Furthermore, the Court notes that the plaintiff's rebuttal expert report was served on August 15, 2002, yet defendant claims that the Routt report was delayed as Routt included discovery information supplied to him only eight days before the date of the report (October 5, 2002) which would have been five days after the close of fact discovery. Thus, any reliance by defendant on Routt's need to wait until the fact discovery period ended to complete the report is misplaced as the defendant admits that its expert was drawing information from any source regardless of the Court’s Scheduling Order.

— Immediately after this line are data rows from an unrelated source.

Lemma encrypt_slots_spec om nonces aB T e slots :
  Forall (fun s => Z.of_nat (length s) = SlotSize (ot_opts om)) slots ->
  exists cts, encrypt_slots om nonces aB T e slots = Ok cts /\ length cts = length slots /\
    forall i slot, slots !! i = Some slot ->
      cts !! i = Some (nonces (e + i)%nat ++
        aead_Seal (sha256 (el_MarshalBinary (sub aB (g_Mul T (g_SetUint64 (Z.of_nat (e + i)))))))
          (nonces (e + i)%nat) slot).
Proof.
  intros H. revert e. induction H as [|s slots Hs _ IH]; intros e.
  - exists []. split_and!; [done..|]. intros i slot [=].
  - destruct (IH (S e)) as (cts & Hr & Hl & Hi). cbn [encrypt_slots]. unfold encryptSlot.
    rewrite Hs, Z.eqb_refl, sha256_length. cbn [negb Nat.eqb]. rewrite Hr.
    eexists. split; [reflexivity|]. split; [cbn [length]; by f_equal|].
    intros [|i] slot; cbn [lookup list_lookup].
    + intros [= <-]. by rewrite Nat.add_0_r.
    + intros Hsl. specialize (Hi i slot Hsl). replace (e + S i)%nat with (S e + i)%nat by lia. done.
Qed.

Lemma blobToSlots_spec om blob :
  OTOptions_Check (ot_opts om) = None -> CheckBlob om (Some blob) = None ->
  let sz := Z.to_nat (SlotSize (ot_opts om)) in
  exists slots, blobToSlots om (Some blob) = Ok slots /\
    length slots = Z.to_nat (SlotCount (ot_opts om)) /\
    Forall (fun s => Z.of_nat (length s) = SlotSize (ot_opts om)) slots /\
    forall c, (c < Z.to_nat (SlotCount (ot_opts om)))%nat ->
      slots !! c = Some (take sz (drop (c * sz) blob)).
Proof.
  intros Hopt Hck sz. unfold blobToSlots. rewrite Hck. eexists. split; [reflexivity|].
  unfold OTOptions_Check, MinSlotCount, MinSlotSize in Hopt.
  unfold CheckBlob in Hck.
  destruct (Z.eqb_spec (Z.of_nat (length blob)) (SlotCount (ot_opts om) * SlotSize (ot_opts om)))
    as [Elen|]; [|done]. clear Hck.
  destruct (SlotCount (ot_opts om) <? 16) eqn:E1; [done|].
  destruct (MaxSlotCount <? SlotCount (ot_opts om)); [done|].
  destruct (SlotSize (ot_opts om) <? 32) eqn:E2; [done|]. clear Hopt.
  split_and!.
  - by rewrite length_fmap, length_seq.
  - apply Forall_fmap, Forall_forall. intros i [_ Hi]%elem_of_seq. cbn [compose default].
    rewrite length_take, length_drop. fold sz.
    assert (i * sz + sz <= length blob)%nat.
    { assert (length blob = Z.to_nat (SlotCount (ot_opts om)) * sz)%nat as -> by (subst sz; lia). nia. }
    unfold id. lia.
  - intros c Hc. rewrite list_lookup_fmap, lookup_seq_lt by done. reflexivity.
Qed.

(** The key of the receiver is the key of the chosen slot. *)
Lemma chosen_key a b c :
  sub (g_Mul (g_Add (g_MulGen b) (g_Mul (g_MulGen a) c)) a) (g_Mul (g_Mul (g_MulGen a) a) c) =
  g_Mul (g_MulGen a) b.
Proof.
  unfold sub. rewrite g_Mul_Add, (g_Mul_comm (g_MulGen a) c a), g_Add_Neg, !g_MulGen_Gen.
  apply g_Mul_comm.
Qed.

(** ** Properties *)

Section Protocol.
Context {St B : Type} {BS : ByteStore St B}.

(** C27: The transfer is correct for the chosen slot: a receiver that takes the point and
    token of Init and blinds its choice [c] gets one ciphertext per slot, and
    decrypting the one at [c] yields slot [c] of the stored blob, as long as the token
    is not older than the codec's TTL; with an older token Transfer reports expiry. *)
Theorem ot_transfer_correct (om : OTManager) (tc : tokenCodec) (be : backend St B)
    (m : gmap bytes value) (blob nonce : bytes) (nonces : nat -> bytes)
    (a b : Sc) (t0 t1 : Z) (c : nat) :
  OTOptions_Check (ot_opts om) = None -> ot_codec om = Some tc -> length (tc_key tc) = 32%nat ->
  be_ok be -> be_view be !! BucketOT = Some m -> m !! KeyOTBlob = Some (Some blob) ->
  CheckBlob om (Some blob) = None ->
  length nonce = 12%nat -> (forall i, length (nonces i) = 12%nat) -> in_i64 t0 ->
  (c < Z.to_nat (SlotCount (ot_opts om)))%nat ->
  g_IsIdentity (g_Add (g_MulGen b) (g_Mul (g_MulGen a) (g_SetUint64 (Z.of_nat c)))) = false ->
  exists pointA token pointB,
    Init om a nonce t0 = Ok (pointA, token) /\ BlindedChoice pointA c b = Some pointB /\
    (tc_maxTTL tc < since t1 t0 ->
      Transfer om nonces t1 token pointB be = Err (errMsg "token_codec error: token has expired")) /\
    (since t1 t0 <= tc_maxTTL tc ->
      exists cts ct, Transfer om nonces t1 token pointB be = Ok cts /\
        Z.of_nat (length cts) = SlotCount (ot_opts om) /\ cts !! c = Some ct /\
        TryDecrypt pointA b ct =
          Ok (let sz := Z.to_nat (SlotSize (ot_opts om)) in take sz (drop (c * sz) blob))).
Proof.
  intros Hopt Hcodec Hkey Hok Hm Hblob Hck Hnonce Hnonces Ht0 Hc Hid.
  destruct (open_seal tc t0 t1 nonce (sc_MarshalBinary a)) as (token & Hseal & _ & Hopen);
    [done|done|apply sc_length|done|].
  exists (el_MarshalBinary (g_MulGen a)), token. eexists.
  unfold Init, BlindedChoice. rewrite Hcodec, Hseal, el_roundtrip. cbn [mbind option_bind].
  split; [done|]. split; [reflexivity|].
  unfold Transfer. rewrite Hcodec, el_roundtrip, Hid, Hopen. split.
  { intros Hlt. by rewrite (proj2 (Z.ltb_lt _ _) Hlt). }
  intros Hle. rewrite (proj2 (Z.ltb_ge _ _) Hle). cbn [mbind res_bind].
  rewrite sc_roundtrip, (UnsafeGet_spec _ _ _ m Hok Hm), Hblob. cbn [mjoin option_join mbind res_bind].
  destruct (blobToSlots_spec om blob Hopt Hck) as (slots & -> & Hlen & Hsz & Hslot).
  cbn [mbind res_bind].
  destruct (encrypt_slots_spec om nonces
    (g_Mul (g_Add (g_MulGen b) (g_Mul (g_MulGen a) (g_SetUint64 (Z.of_nat c)))) a)
    (g_Mul (g_MulGen a) a) 0 slots Hsz) as (cts & -> & Hlc & Hct).
  specialize (Hct c _ (Hslot c Hc)). cbn [Nat.add] in Hct. rewrite chosen_key in Hct.
  exists cts. eexists. split; [reflexivity|]. split; [lia|]. split; [exact Hct|].
  unfold TryDecrypt. rewrite el_roundtrip, sha256_length. cbn [Nat.eqb negb].
  rewrite length_app, Hnonces. cbn [Nat.ltb Nat.leb Nat.add].
  rewrite take_app_length', drop_app_length' by done.
  by rewrite aead_roundtrip by (done || apply sha256_length).
Qed.

(** When a cluster key is already stored, generating another one reports an error and
    leaves the stored key, yet the manager's codec now uses the new key: tokens sealed
    by members that hold the stored key no longer open here. *)
Theorem ot_second_key (om : OTManager) (be : backend St B) (m : gmap bytes value)
    (old new : bytes) :
  be_ok be -> be_view be !! BucketOT = Some m -> m !! KeyOTClusterKey = Some (Some old) ->
  length new = 32%nat ->
  exists om' be', ApplyGenerateClusterKey new (om, be) = ((om', be'),
      Err [ErrClusterKeyGen; ErrMsg "cluster key already exists"]) /\
    be_view be' = be_view be /\
    option_map tc_key (ot_codec om') = Some new.
Proof.
  intros Hok Hm Hold Hnew. unfold ApplyGenerateClusterKey.
  destruct (Lock_spec be Hok) as (b1 & HL & Htx & Hst & Hp).
  destruct (Rollback_spec b1 Htx) as (b2 & HR & Hst2 & _).
  assert (be_view b1 = be_view be) as Hv by (unfold be_view; by rewrite Hst).
  assert (UnsafeGet BucketOT KeyOTClusterKey b1 = Ok (Some old)) as HG.
  { rewrite (UnsafeGet_spec _ _ b1 m); [by rewrite Hold|unfold be_ok; by rewrite Hst|by rewrite Hv]. }
  unfold wrapping, unsafeInitTokenCodec, wrapping, newTokenCodec, mbind, M_bind, on_be, try, ot_get, get_om, lift,
    set_codec, fail.
  cbn [snd fst]. rewrite HL. cbn [snd fst]. rewrite HG. cbn [snd fst]. rewrite Hnew.
  cbn [Nat.eqb ClusterKeySize negb]. cbn [snd fst]. rewrite HR.
  eexists _, _. split; [reflexivity|]. split; [|done].
  unfold be_view. by rewrite Hst2, Hst.
Qed.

Additionally, the Court notes, as plaintiff emphasizes in its brief, that despite the parties numerous filings seeking extensions of deadlines, defendant received the reply report from Routt on October 13, 2002 (twenty-eight days after the September 15, 2002 disclosure deadline), yet defendant never sought an extension of time to file the report but rather chose to disclose the report to plaintiff three days later, on the eve of Routt's deposition. (Dkt. # 97, at 4—5).